If you want to enforce strict types for your sx prop, you can do so with the new theme.types field:

const theme = makeTheme({
types: {
onlyAllowThemeValues: 'always',
},
})

Screen Shot 2021-10-04 at 11 10 26 AM

How it works

By setting types.onlyAllowThemeValues to always, you restrict yourself to only using theme values in your sx prop. While this may feel like overkill, it is a good pattern of enforcing consistent design.

This will only apply to theme values that are set. For example, if you haven't set the theme.space property, then strict types won't enforce for padding, margin, etc.

Incremental strict types

It's possible you want to implement strict types on a per-scale basis. The types.onlyAllowThemeValues also accepts an object with per-scale definitions.

const theme = makeTheme({
space: {
$0: 0,
$1: 4,
$2: 8,
$3: 16,
$4: 32,
$5: 64,
$6: 128,
$7: 256,
$8: 512,
},
types: {
onlyAllowThemeValues: {
space: 'always',
},
},
})

Now, our sx prop's space-related properties (such as margin, padding, etc) will only accept one of the values in theme.space. To take full advantage of this feature, it is recommended that you don't use arrays, and instead make a dictionary with $ prefixes, such as the space one above.

// ✅ this will work
<View sx={{ padding: '$1' }} />
// ❌ this will not work
<View sx={{ padding: 10 }} />

Recommendation

It's hard to say on a recommendation.

I have found it to be useful, but every now and then you need an escape hatch, and you don't want to use style because it's less optimized, and you don't want to write as any for styles.

So it's your call. But I do think there is merit to it; your styles stay incredibly safe.

The strict types feature is especially useful if you want to upgrade to Dripsy 3, have no breaking changes with your types, but slowly transition your app to have stricter types.

It also makes changing your theme much easier. For example, imagine that you change your space from an array to a dictionary:

const theme = makeTheme({
// before
space: [0, 4, 8, 16, 32, 64, 128, 256, 512],
// after
space: {
$0: 0,
$1: 4,
$2: 8,
$3: 16,
$4: 32,
$5: 64,
$6: 128,
$7: 256,
$8: 512,
},
})

After changing your theme.space, you likely have hundreds of invalid styles throughout your app. Finding them all would be a mess.

However, with incremental strict types, you could achieve this code refactor in seconds.

const theme = makeTheme({
// before
space: [0, 4, 8, 16, 32, 64, 128, 256, 512],
// after
space: {
$0: 0,
$1: 4,
$2: 8,
$3: 16,
$4: 32,
$5: 64,
$6: 128,
$7: 256,
$8: 512,
},
types: {
onlyAllowThemeValues: {
space: 'always',
},
},
})

Now, simply run your TypeScript type-checker (yarn tsc --noEmit) to see all the places you need to update.
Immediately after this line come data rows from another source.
Definition slugify `{Unicode} (s : string) : string :=
  let s := ToLower (TrimSpace s) in
  let out := String.string_of_list_ascii (trim_dashes (foldl slug_step ([], false) (runes s)).1) in
  if out =s "" then "role" else out.

(** The candidates of [uniqueSlug], from the [i]-th on. A failed count is
    read as zero, as in the code. *)
Fixpoint slug_loop {E} (fuel i : nat) (count : string → M Db E nat) (base uuid : string) : M Db E string :=
  match fuel with
  | O => mret (base ^^ "-" ^^ take_s 8 uuid)
  | S fuel =>
    let candidate := if (0 <? i)%nat then base ^^ "-" ^^ Itoa (Z.of_nat i + 1) else base in
    n ← attempt (count candidate);
    match n with
    | inr (S _) => slug_loop fuel (S i) count base uuid
    | _ => mret candidate
    end
  end.

Definition uniqueSlug {E} (count : string → M Db E nat) (base uuid : string) : M Db E string :=
  let base := if slugRegex base then base else "role" in
  slug_loop 1000 0 count base uuid.

(** [sort.Strings]. *)
Definition sort_strings (l : list string) : list string := sort_by String.leb l.

(** ** Roles (roles.go) *)

Record Role := mkRoleV {
  r_ID : string; r_Slug : string; r_Name : string; r_Description : string;
  r_Scope : string; r_IsAdmin : bool; r_IsSystem : bool; r_Permissions : list string;
}.

Definition normaliseScope (scope : string) : string :=
  let t := TrimSpace scope in
  if (t =s RoleScopeGlobal) || (t =s RoleScopeTeam) || (t =s RoleScopeBoth) then t else RoleScopeBoth.

(** [None]: the permissions column does not decode. *)
Definition scanRole (r : RoleRow) : option Role :=
  match ro_permissions r with
  | JRaw _ => None
  | JStrings perms =>
    Some (mkRoleV (ro_id r) (ro_slug r) (ro_name r) (ro_description r)
            (normaliseScope (ro_scope r)) (ro_is_admin r) (ro_is_system r) perms)
  end.

(** The first loop of [normalisePermissions]: the set of known slugs. *)
Fixpoint collect_perms (set : list string) (l : list string) : RbacErr + list string :=
  match l with
  | [] => inr set
  | p :: l =>
    let p := TrimSpace p in
    if p =s "" then collect_perms set l
    else if negb (permissionSet p) then inl ErrInvalidInput
    else collect_perms (if List.existsb (String.eqb p) set then set else p :: set) l
  end.

Definition normalisePermissions (l : list string) : RbacErr + list string :=
  match collect_perms [] l with
  | inl e => inl e
  | inr set => inr (sort_strings set)
  end.

Definition roleAllowsScope (role : option Role) (scope : string) : bool :=
  match role with
  | None => false
  | Some r => (r_Scope r =s RoleScopeBoth) || (r_Scope r =s scope)
  end.

Definition is_role (id : string) (r : RoleRow) : bool := ro_id r =s id.
Definition is_slug (slug : string) (r : RoleRow) : bool := ro_slug r =s slug.

(** [INSERT INTO roles ... ON CONFLICT(slug) DO UPDATE] for one default role. *)
Definition seed_role (id : string) (d : defaultRole) : M Db RbacErr unit :=
  let fresh := mkRole id (dr_Slug d) (dr_Name d) (dr_Description d) (normaliseScope (dr_Scope d))
                 (dr_IsAdmin d) true (JStrings (dr_Permissions d)) in
  checked (ErrDb "seed role") (λ db,
    if List.existsb (is_slug (dr_Slug d)) (roles db) then
      inr (on_roles (upd (is_slug (dr_Slug d)) (λ r,
             mkRole (ro_id r) (ro_slug r) (ro_name fresh) (ro_description fresh) (ro_scope fresh)
               (ro_is_admin fresh) true (ro_permissions fresh))) db, tt)
    else if List.existsb (is_role id) (roles db) then inl (ErrDb "seed role")
    else inr (on_roles (λ l, l ++ [fresh]) db, tt)).

Definition set_role_id (rid : option string) (u : User) : User :=
  mkUser (u_id u) (u_email u) (u_password_hash u) (u_role u) (u_name u) (u_avatar_path u)
    (u_status u) rid (u_2fa_enabled u) (u_2fa_secret u) (u_2fa_pending u)
    (u_2fa_confirmed_at u) (u_2fa_recovery u) (u_created_at u).

Fixpoint seed_roles (uuids : nat → string) (i : nat) (ds : list defaultRole) : M Db RbacErr unit :=
  match ds with
  | [] => mret tt
  | d :: ds => _ ← seed_role (uuids i) d; seed_roles uuids (S i) ds
  end.

Definition EnsureDefaults (uuids : nat → string) : M Db RbacErr unit :=
  _ ← seed_roles uuids 0 defaultRoles;
  exec (ErrDb "assign admin") (λ db,
    on_users (upd (λ u, negb (is_some (u_role_id u)) && (u_role u =s "admin"))
                  (set_role_id (ro_id <$> sel (is_slug "admin") (roles db)))) db).

Definition GetRole (id : string) : M Db RbacErr Role :=
  row ← query (ErrDb "role") (λ d, sel (is_role id) (roles d));
  match row with
  | None => throw ErrNotFound
  | Some r => match scanRole r with None => throw (ErrDb "role") | Some r => mret r end
  end.

(** [ORDER BY is_system DESC, scope ASC, name ASC]. *)
Definition role_before (a b : RoleRow) : bool :=
  let ord (x y : string) := match String.compare x y with Eq => None | Lt => Some true | Gt => Some false end in
  if negb (Bool.eqb (ro_is_system a) (ro_is_system b)) then ro_is_system a
  else match ord (ro_scope a) (ro_scope b) with
       | Some b => b
       | None => match ord (ro_name a) (ro_name b) with Some b => b | None => true end
       end.

Fixpoint insert_by {A} (before : A → A → bool) (x : A) (l : list A) : list A :=
  match l with
  | [] => [x]
  | y :: l' => if before x y then x :: l else y :: insert_by before x l'
  end.
Definition order_by {A} (before : A → A → bool) (l : list A) : list A := foldr (insert_by before) [] l.

(** [for rows.Next() { scan }]: the first row that does not decode fails. *)
Fixpoint scan_all {A B} (scan : A → option B) (l : list A) : option (list B) :=
  match l with
  | [] => Some []
  | x :: l => y ← scan x; ys ← scan_all scan l; Some (y :: ys)
  end.

Definition ListRoles : M Db RbacErr (list Role) :=
  rows ← query (ErrDb "list roles") (λ d, order_by role_before (roles d));
  match scan_all scanRole rows with
  | None => throw (ErrDb "list roles")
  | Some out => mret out
  end.

Definition count_slug (slug : string) : M Db RbacErr nat :=
  query (ErrDb "count") (λ d, cnt (is_slug slug) (roles d)).

Definition valid_name (name : string) : bool := negb ((len name <? 2)%Z || (80 <? len name)%Z).

Record CreateRoleInput := mkCreateRoleInput {
  cr_Name : string; cr_Description : string; cr_Scope : string;
  cr_Permissions : list string; cr_IsAdmin : bool;
}.

(** The UUIDs of the slug fallback and of the row. *)
Definition CreateRole `{Unicode} (uuid id : string) (inp : CreateRoleInput) : M Db RbacErr Role :=
  let name := TrimSpace (cr_Name inp) in
  if negb (valid_name name) then throw ErrInvalidInput
  else match normalisePermissions (cr_Permissions inp) with
  | inl e => throw e
  | inr perms =>
    let scope := normaliseScope (cr_Scope inp) in
    slug ← uniqueSlug count_slug (slugify name) uuid;
    _ ← checked (ErrDb "insert role") (λ d,
      if List.existsb (λ r, is_role id r || is_slug slug r) (roles d) then inl (ErrDb "insert role")
      else inr (on_roles (λ l, l ++ [mkRole id slug name (TrimSpace (cr_Description inp)) scope
                                       (cr_IsAdmin inp) false (JStrings perms)]) d, tt));
    GetRole id
  end.

Record UpdateRoleInput := mkUpdateRoleInput {
  ur_Name : option string; ur_Description : option string; ur_Scope : option string;
  ur_Permissions : list string; ur_PermissionsSet : bool;
}.

Definition role_with (r : RoleRow) name desc scope perms : RoleRow :=
  mkRole (ro_id r) (ro_slug r) name desc scope (ro_is_admin r) (ro_is_system r) perms.

Definition set_name (n : string) (r : RoleRow) : RoleRow :=
  role_with r n (ro_description r) (ro_scope r) (ro_permissions r).
Definition set_description (t : string) (r : RoleRow) : RoleRow :=
  role_with r (ro_name r) t (ro_scope r) (ro_permissions r).
Definition set_scope (t : string) (r : RoleRow) : RoleRow :=
  role_with r (ro_name r) (ro_description r) t (ro_permissions r).
Definition set_permissions (l : list string) (r : RoleRow) : RoleRow :=
  role_with r (ro_name r) (ro_description r) (ro_scope r) (JStrings l).

(** The SET clauses [UpdateRole] collects. *)
Definition role_sets (inp : UpdateRoleInput) : RbacErr + list (RoleRow → RoleRow) :=
  sets1 ← match ur_Name inp with
          | None => mret []
          | Some n => if negb (valid_name (TrimSpace n)) then inl ErrInvalidInput
                      else mret [set_name (TrimSpace n)]
          end;
  let sets2 := match ur_Description inp with None => [] | Some t => [set_description (TrimSpace t)] end in
  let sets3 := match ur_Scope inp with None => [] | Some t => [set_scope (normaliseScope t)] end in
  sets4 ← (if ur_PermissionsSet inp then
             perms ← normalisePermissions (ur_Permissions inp);
             mret [set_permissions perms]
           else mret []);
  mret (sets1 ++ sets2 ++ sets3 ++ sets4).

(** [UPDATE ... SET c1, ..., cn]. *)
Definition apply_sets {A} (sets : list (A → A)) (r : A) : A := foldl (λ r f, f r) r sets.

Definition UpdateRole (id : string) (inp : UpdateRoleInput) : M Db RbacErr Role :=
  role ← GetRole id;
  if r_IsSystem role then throw ErrSystemRole
  else match role_sets inp with
  | inl e => throw e
  | inr sets =>
    if is_nil sets then mret role
    else
      _ ← exec (ErrDb "update role") (on_roles (upd (is_role id) (apply_sets sets)));
      GetRole id
  end.

Definition user_has_role (id : string) (u : User) : bool :=
  match u_role_id u with Some r => r =s id | None => false end.
Definition member_has_role (id : string) (m : TeamMemberRow) : bool :=
  match mb_role_id m with Some r => r =s id | None => false end.

(** [DELETE FROM roles]: refused while a row references the role. *)
Definition delete_role (id : string) : M Db RbacErr nat :=
  checked (ErrDb "delete role") (λ d,
    if List.existsb (is_role id) (roles d)
       && (List.existsb (user_has_role id) (users d) || List.existsb (member_has_role id) (team_members d))
    then inl (ErrDb "delete role")
    else inr (on_roles (del (is_role id)) d, cnt (is_role id) (roles d))).

Definition DeleteRole (id : string) : M Db RbacErr unit :=
  role ← GetRole id;
  if r_IsSystem role then throw ErrSystemRole
  else
    n ← query (ErrDb "count users") (λ d, cnt (user_has_role id) (users d));
    if (0 <? n)%nat then throw ErrRoleInUse
    else
      n ← query (ErrDb "count members") (λ d, cnt (member_has_role id) (team_members d));
      if (0 <? n)%nat then throw ErrRoleInUse
      else
        n ← delete_role id;
        if (n =? 0)%nat then throw ErrNotFound else mret tt.

(** ** The user of a request (members.go: UserContext) *)

Definition avatarURL (path : string) : string :=
  if TrimSpace path =s "" then "" else "/api/v1/avatars/" ^^ TrimSpace path.

Record UserCtx := mkUserCtx {
  uc_ID : string; uc_Email : string; uc_Name : string; uc_AvatarURL : string; uc_Status : string;
  uc_Role : option Role; uc_RoleSlug : string; uc_Permissions : list string; uc_IsAdmin : bool;
}.

Definition str (o : option string) : string := match o with Some s => s | None => "" end.

(** [sort.Strings(out.Permissions)] sorts the slice in place; unless the role
    is an administrator's it is also the slice of the role. *)
Definition sorted_role (r : Role) : Role :=
  if r_IsAdmin r then r
  else mkRoleV (r_ID r) (r_Slug r) (r_Name r) (r_Description r) (r_Scope r) (r_IsAdmin r) (r_IsSystem r)
         (sort_strings (r_Permissions r)).

(** The role part of [UserContext]: role, slug, permissions, admin. *)
Definition with_role (legacyRole : string) (role : option Role) : option Role * string * list string * bool :=
  match role with
  | Some r => (Some (sorted_role r), r_Slug r,
               (if r_IsAdmin r then AllPermissions else r_Permissions r), r_IsAdmin r)
  | None => if legacyRole =s "admin" then (None, legacyRole, AllPermissions, true)
            else (None, legacyRole, [], false)
  end.

Definition UserContext (userID : string) : M Db RbacErr UserCtx :=
  row ← query (ErrDb "user") (λ d, sel (λ u, u_id u =s userID) (users d));
  match row with
  | None => throw ErrNotFound
  | Some u =>
    role ← (match u_role_id u with
            | Some rid =>
              if rid =s "" then mret None
              else
                r ← attempt (GetRole rid);
                match r with
                | inl ErrNotFound => mret None
                | inl e => throw e
                | inr r => mret (Some r)
                end
            | None => mret None
            end);
    let '(r, slug, perms, admin) := with_role (u_role u) role in
    mret (mkUserCtx (u_id u) (u_email u) (str (u_name u)) (avatarURL (str (u_avatar_path u)))
            (u_status u) r slug (sort_strings perms) admin)
  end.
You'll get useful errors like this:

If you want an escape hatch that lets you style without theme keys without disabling strict types, use the style prop instead of sx.

Final point

Chances are, you will find strict types a bit too restrictive. However, they are useful, at the very least, when you're refactoring your theme. You can enable them, find the type errors, then disable.